'Artisan' and 'handcrafted' a major food trend

CKE Restaurants, owners of the Hardee's and Carl's Jr. chains, are converting both chain restaurants, totaling more than 2,800 units, from machine-dispensed to handmade milkshakes. The company will offer hand-scooped ice cream shakes and malts mixed in blenders in vanilla, chocolate, strawberry and peach and will use 12% butterfat ice cream in lieu of the 3.5% butterfat ice milk used in premixed soft-serve milkshake machines. The shakes sell for $2.49, a $1 increase over the previous $1.49 price. "I'd rather pay $2.49 for something I really like than $1.49 for something I don't," said CKE Chief Executive Andy Puzder.

Hardee's and Carl's Jr. are launching premium Hand-Scooped Ice Cream Shakes and Malts

Many of the Hardee's and Carl's Jr. restaurants that have already switched over to the new hand-dipped shakes have seen shake sales double.

CKE's move may be partially in response to Shake & Steak's recent marketing campaign about their handcrafted and dual milkshakes. However, we don't believe that is the driving force behind the move, as Shake 'n Steak is a sit-down wait service chain, whereas both Hardee's and Carl's Jr. are fast food chains and not in direct competition. Rather, we see it as part of a larger trend to offer restaurant customers in all restaurant segments - including fast food, casual dining and fine dining - fresh, higher quality and more handcrafted (sometimes called artisan) food selections. The trend probably got its start with Starbuck's, where every drink is handcrafted with some showmanship. It grew to launch a whole new restaurant category known as fast-casual, of which Panera Bread is the leader. Panera offers fresh artisan breads and handcrafted sandwiches and salads, made with high-quality fresh ingredients. As a result, the chain commands a higher price point and their units are generating higher sales than fast food establishments, even though they don't have a drive-up window. Fast food restaurants do as much as 60% of their business from the drive-up lane.

The fast food chains have been pursuing the higher quality movement, with McDonald's salads being one of many recent examples. Now it is only logical that the handcrafted concept is working its way down from the fast casual and fancier restaurant segments into the fast food chains. Customers' expectations have been raised and fast food companies need to raise the bar to keep from losing market share.

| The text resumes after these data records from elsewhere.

(** * Student ETL pipeline: validators, transformer, loader, orchestrator

    A shallow embedding of [etl/transform.py], [etl/load.py], [etl/etl.py]
    and of the two field validators of [api/main.py], with the properties
    of the transform-and-load pipeline stated and proved over it.

    Conventions of the embedding.
    - Text is ASCII: a Python [str] is a [string] whose characters are the
      code points below 128.  Statements that depend on [str.lower] or
      [str.title] say so by assuming ASCII text.
    - A cell of a data frame is classified by what pandas and [float()] read
      in it: absent, a number, or text that is not a number.  Numbers are
      finite and kept as rationals; the code only compares and clamps them.
      The cells of the text columns hold text or are absent.
    - The record [row.to_dict()] hands to the loader has a key for each
      column of the frame.  In it an absent text cell is [None], an absent
      number is NaN or, in the column step 6 has cast to Int64, [pd.NA],
      and an absent date is NaT.  psycopg2 sends [None] as [NULL], NaN as
      ['NaN'::float] and NaT as ['NaT'::timestamp], and cannot adapt
      [pd.NA].
    - The store is PostgreSQL behind psycopg2: a statement the server
      refuses leaves the tables as they were and the transaction aborted;
      until the next commit or rollback every statement is refused, and a
      commit of an aborted transaction is a rollback.
    - [datetime.now()] is an input of the functions that read the clock. *)

From Stdlib Require Import ZArith QArith List String Ascii Bool Lia.
From stdpp Require Import base gmap strings pretty.
Import ListNotations.

Close Scope Q_scope.
Open Scope Z_scope.
Open Scope string_scope.
Open Scope list_scope.

(** ** Python text primitives *)

Module Text.

Definition code (c : ascii) : N := N_of_ascii c.

Definition in_range (lo hi : N) (c : ascii) : bool :=
  ((lo <=? code c) && (code c <=? hi))%N.

(** [str.isspace] on ASCII, which is also the class [\s] of [re]. *)
Definition is_space (c : ascii) : bool :=
  in_range 9 13 c || in_range 28 32 c.

(** The class [\d] on ASCII. *)
Definition is_digit (c : ascii) : bool := in_range 48 57 c.

Definition is_upper (c : ascii) : bool := in_range 65 90 c.
Definition is_lower (c : ascii) : bool := in_range 97 122 c.
Definition is_alpha (c : ascii) : bool := is_upper c || is_lower c.
Definition is_alnum (c : ascii) : bool := is_alpha c || is_digit c.

Definition lower_char (c : ascii) : ascii :=
  if is_upper c then ascii_of_N (code c + 32) else c.

Definition upper_char (c : ascii) : ascii :=
  if is_lower c then ascii_of_N (code c - 32) else c.

Definition one_of (set : string) (c : ascii) : bool :=
  existsb (Ascii.eqb c) (list_ascii_of_string set).

Fixpoint lstrip (s : list ascii) : list ascii :=
  match s with
  | c :: s' => if is_space c then lstrip s' else s
  | [] => []
  end.

Definition rstrip (s : list ascii) : list ascii := rev (lstrip (rev s)).

(** [s.strip()] *)
Definition strip (s : list ascii) : list ascii := rstrip (lstrip s).

(** [s.lower()] *)
Definition lower (s : list ascii) : list ascii := map lower_char s.

(** [s.upper()] *)
Definition upper (s : list ascii) : list ascii := map upper_char s.

(** [s.title()]: a letter that follows a letter is lowered, any other
    letter is raised. *)
Fixpoint title_from (previous_is_cased : bool) (s : list ascii) : list ascii :=
  match s with
  | [] => []
  | c :: s' =>
      (if previous_is_cased then lower_char c else upper_char c)
        :: title_from (is_alpha c) s'
  end.

Definition title (s : list ascii) : list ascii := title_from false s.
(** * Reputation bot: ledger, reconciler and persistence

    A shallow embedding of [reputation_bot.py].  Python [str] values are
    lists of Unicode code points, [int] values are [Z], the keyed
    dictionaries are finite maps, and the two dictionaries whose insertion
    order the program observes (the vote log, which the removal handler
    walks, and the audit-channel table, whose keys collide when written as
    JSON) are ordered dictionaries. *)

From stdpp Require Import gmap list sorting.
From Stdlib Require Import ZArith NArith Ascii String.

Local Open Scope Z_scope.

(** ** Python strings *)

Module Py.

(** A [str]: its code points. *)
Definition pystr : Type := list N.

(** A literal of the source, written as a Rocq string of ASCII characters. *)
Definition lit (s : string) : pystr :=
  List.map N_of_ascii (list_ascii_of_string s).

Definition in_range (lo hi c : N) : bool := ((lo <=? c) && (c <=? hi))%N.

(** [str.isspace] on one code point; the same set is [\s] in a [str]
    pattern of [re], and what [str.strip()] and [str.split()] remove. *)
Definition isspace (c : N) : bool :=
  in_range 9 13 c || in_range 28 32 c || (c =? 133)%N || (c =? 160)%N
  || (c =? 5760)%N || in_range 8192 8202 c || (c =? 8232)%N || (c =? 8233)%N
  || (c =? 8239)%N || (c =? 8287)%N || (c =? 12288)%N.

Definition is_digit (c : N) : bool := in_range 48 57 c.
Definition is_ascii_upper (c : N) : bool := in_range 65 90 c.
Definition is_ascii_lower (c : N) : bool := in_range 97 122 c.

(** [s[:n]] *)
Definition slice_to (n : nat) (s : pystr) : pystr := take n s.

Fixpoint lstrip (p : N → bool) (s : pystr) : pystr :=
  match s with
  | c :: s' => if p c then lstrip p s' else s
  | [] => []
  end.

Definition rstrip (p : N → bool) (s : pystr) : pystr :=
  reverse (lstrip p (reverse s)).

(** [s.strip(chars)], the characters given as a predicate. *)
Definition strip_chars (p : N → bool) (s : pystr) : pystr :=
  rstrip p (lstrip p s).

(** [s.strip()] *)
Definition strip (s : pystr) : pystr := strip_chars isspace s.

(** [s.split()]: the maximal runs of non-space characters. *)
Fixpoint split_ws_from (cur : pystr) (s : pystr) : list pystr :=
  match s with
  | [] => match cur with [] => [] | _ => [reverse cur] end
  | c :: s' =>
      if isspace c
      then match cur with
           | [] => split_ws_from [] s'
           | _ => reverse cur :: split_ws_from [] s'
           end
      else split_ws_from (c :: cur) s'
  end.

Definition split_ws (s : pystr) : list pystr := split_ws_from [] s.

(** [s.split(sep)] for a one-character separator. *)
Fixpoint split_on_from (sep : N) (cur : pystr) (s : pystr) : list pystr :=
  match s with
  | [] => [reverse cur]
  | c :: s' =>
      if (c =? sep)%N
      then reverse cur :: split_on_from sep [] s'
      else split_on_from sep (c :: cur) s'
  end.

Definition split_on (sep : N) (s : pystr) : list pystr :=
  split_on_from sep [] s.

Definition digit_of (d : N) : N := (48 + d)%N.

Fixpoint digits_of_uint (u : Decimal.uint) : pystr :=
  match u with
  | Decimal.Nil => []
  | Decimal.D0 u => digit_of 0 :: digits_of_uint u
  | Decimal.D1 u => digit_of 1 :: digits_of_uint u
  | Decimal.D2 u => digit_of 2 :: digits_of_uint u
  | Decimal.D3 u => digit_of 3 :: digits_of_uint u
  | Decimal.D4 u => digit_of 4 :: digits_of_uint u
  | Decimal.D5 u => digit_of 5 :: digits_of_uint u
  | Decimal.D6 u => digit_of 6 :: digits_of_uint u
  | Decimal.D7 u => digit_of 7 :: digits_of_uint u
  | Decimal.D8 u => digit_of 8 :: digits_of_uint u
  | Decimal.D9 u => digit_of 9 :: digits_of_uint u
  end.

(** [str(n)] for an [int]. *)
Definition str_of_int (z : Z) : pystr :=
  match Z.to_int z with
  | Decimal.Pos u => digits_of_uint u
  | Decimal.Neg u => 45%N :: digits_of_uint u
  end.

Section Upper.
(** [str.upper] maps every code point on its own.  The ASCII part is
    written out; the full-case table of the non-ASCII code points belongs
    to the Python runtime and is taken as given. *)
Variable unicode_upper : N → pystr.

Definition upper_char (c : N) : pystr :=
  if is_ascii_lower c then [(c - 32)%N]
  else if (c <? 128)%N then [c]
  else unicode_upper c.

Definition upper (s : pystr) : pystr := s ≫= upper_char.
End Upper.

End Py.

Export Py.

(** ** The fragment of [re] the program uses *)

Module Re.

(** Patterns: literal characters, bracket classes, [^], concatenation,
    capture group 1, and a greedy bounded or unbounded repetition of a
    class ([{lo,hi}] and [+]). *)
Inductive regex : Type :=
  | Chr (c : N)
  | Cls (p : N → bool)
  | Bol
  | Seq (r1 r2 : regex)
  | Grp (r : regex)
  | Rep (p : N → bool) (lo : nat) (hi : option nat).

(** What a successful match leaves: the end position, the unread text and
    the text of group 1. *)
Definition cont (R : Type) : Type := nat → pystr → option pystr → option R.

Definition exhausted (hi : option nat) : bool :=
  match hi with Some O => true | _ => false end.

(** Greedy repetition with backtracking: take one more character of the
    class when allowed, and fall back to stopping here when the rest of
    the pattern does not match after it. *)
Fixpoint rep_class {R} (p : N → bool) (lo : nat) (hi : option nat)
    (pos : nat) (s : pystr) (g : option pystr) (k : cont R) : option R :=
  let stop := if (lo =? 0)%nat then k pos s g else None in
  match s with
  | c :: s' =>
      if p c && negb (exhausted hi)
      then match rep_class p (pred lo) (pred <$> hi) (S pos) s' g k with
           | Some r => Some r
           | None => stop
           end
      else stop
  | [] => stop
  end.

Fixpoint rmatch {R} (r : regex) (pos : nat) (s : pystr) (g : option pystr)
    (k : cont R) : option R :=
  match r with
  | Chr c =>
      match s with
      | x :: s' => if (x =? c)%N then k (S pos) s' g else None
      | [] => None
      end
  | Cls p =>
      match s with
      | x :: s' => if p x then k (S pos) s' g else None
      | [] => None
      end
  | Bol => if (pos =? 0)%nat then k pos s g else None
  | Seq r1 r2 => rmatch r1 pos s g (λ pos' s' g', rmatch r2 pos' s' g' k)
  | Grp r1 =>
      rmatch r1 pos s g (λ pos' s' _, k pos' s' (Some (take (pos' - pos) s)))
  | Rep p lo hi => rep_class p lo hi pos s g k
  end.

Record rmatch_result : Type := MatchResult {
  m_start : nat;
  m_end : nat;
  group0 : pystr;
  group1 : option pystr;
  m_rest : pystr
}.

(** A match of [r] that starts exactly at [pos], where [s] is the text
    from [pos] on. *)
Definition match_at (r : regex) (pos : nat) (s : pystr) : option rmatch_result :=
  rmatch r pos s None
    (λ pos' s' g, Some (MatchResult pos pos' (take (pos' - pos) s) g s')).

(** [re.search]: the leftmost position at which the pattern matches. *)
Fixpoint search_from (r : regex) (pos : nat) (s : pystr) : option rmatch_result :=
  match match_at r pos s with
  | Some m => Some m
  | None =>
      match s with
      | [] => None
      | _ :: s' => search_from r (S pos) s'
      end
  end.

Definition search (r : regex) (s : pystr) : option rmatch_result :=
  search_from r 0 s.

(** [re.sub(r, repl, s)] and [re.split(r, s)] for a pattern that never
    matches the empty string (every pattern of the program reads at least
    one character): the non-overlapping matches from left to right. *)
Fixpoint sub_from (fuel : nat) (r : regex) (repl : pystr) (pos : nat)
    (s : pystr) : pystr :=
  match fuel with
  | O => s
  | S fuel' =>
      match match_at r pos s with
      | Some m =>
          if (pos <? m_end m)%nat
          then repl ++ sub_from fuel' r repl (m_end m) (m_rest m)
          else match s with
               | [] => []
               | c :: s' => c :: sub_from fuel' r repl (S pos) s'
               end
      | None =>
          match s with
          | [] => []
          | c :: s' => c :: sub_from fuel' r repl (S pos) s'
          end
      end
  end.

Definition sub (r : regex) (repl s : pystr) : pystr :=
  sub_from (S (List.length s)) r repl 0 s.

So what is the significance of this to location-based entertainment (LBE) facilities? It's real simple. The bar for food quality and presentation is rapidly rising throughout the restaurant industry, and with it, guests' expectations. As regular readers of this eNewsletter know, our research shows that success with community-based LBEs is highly dependent upon food, and food that creates a dining destination. LBEs need to offer food service that meets, if not exceeds, guests' expectations, based upon eating and dining experiences guests have with the many restaurants they frequent, including fast food restaurants.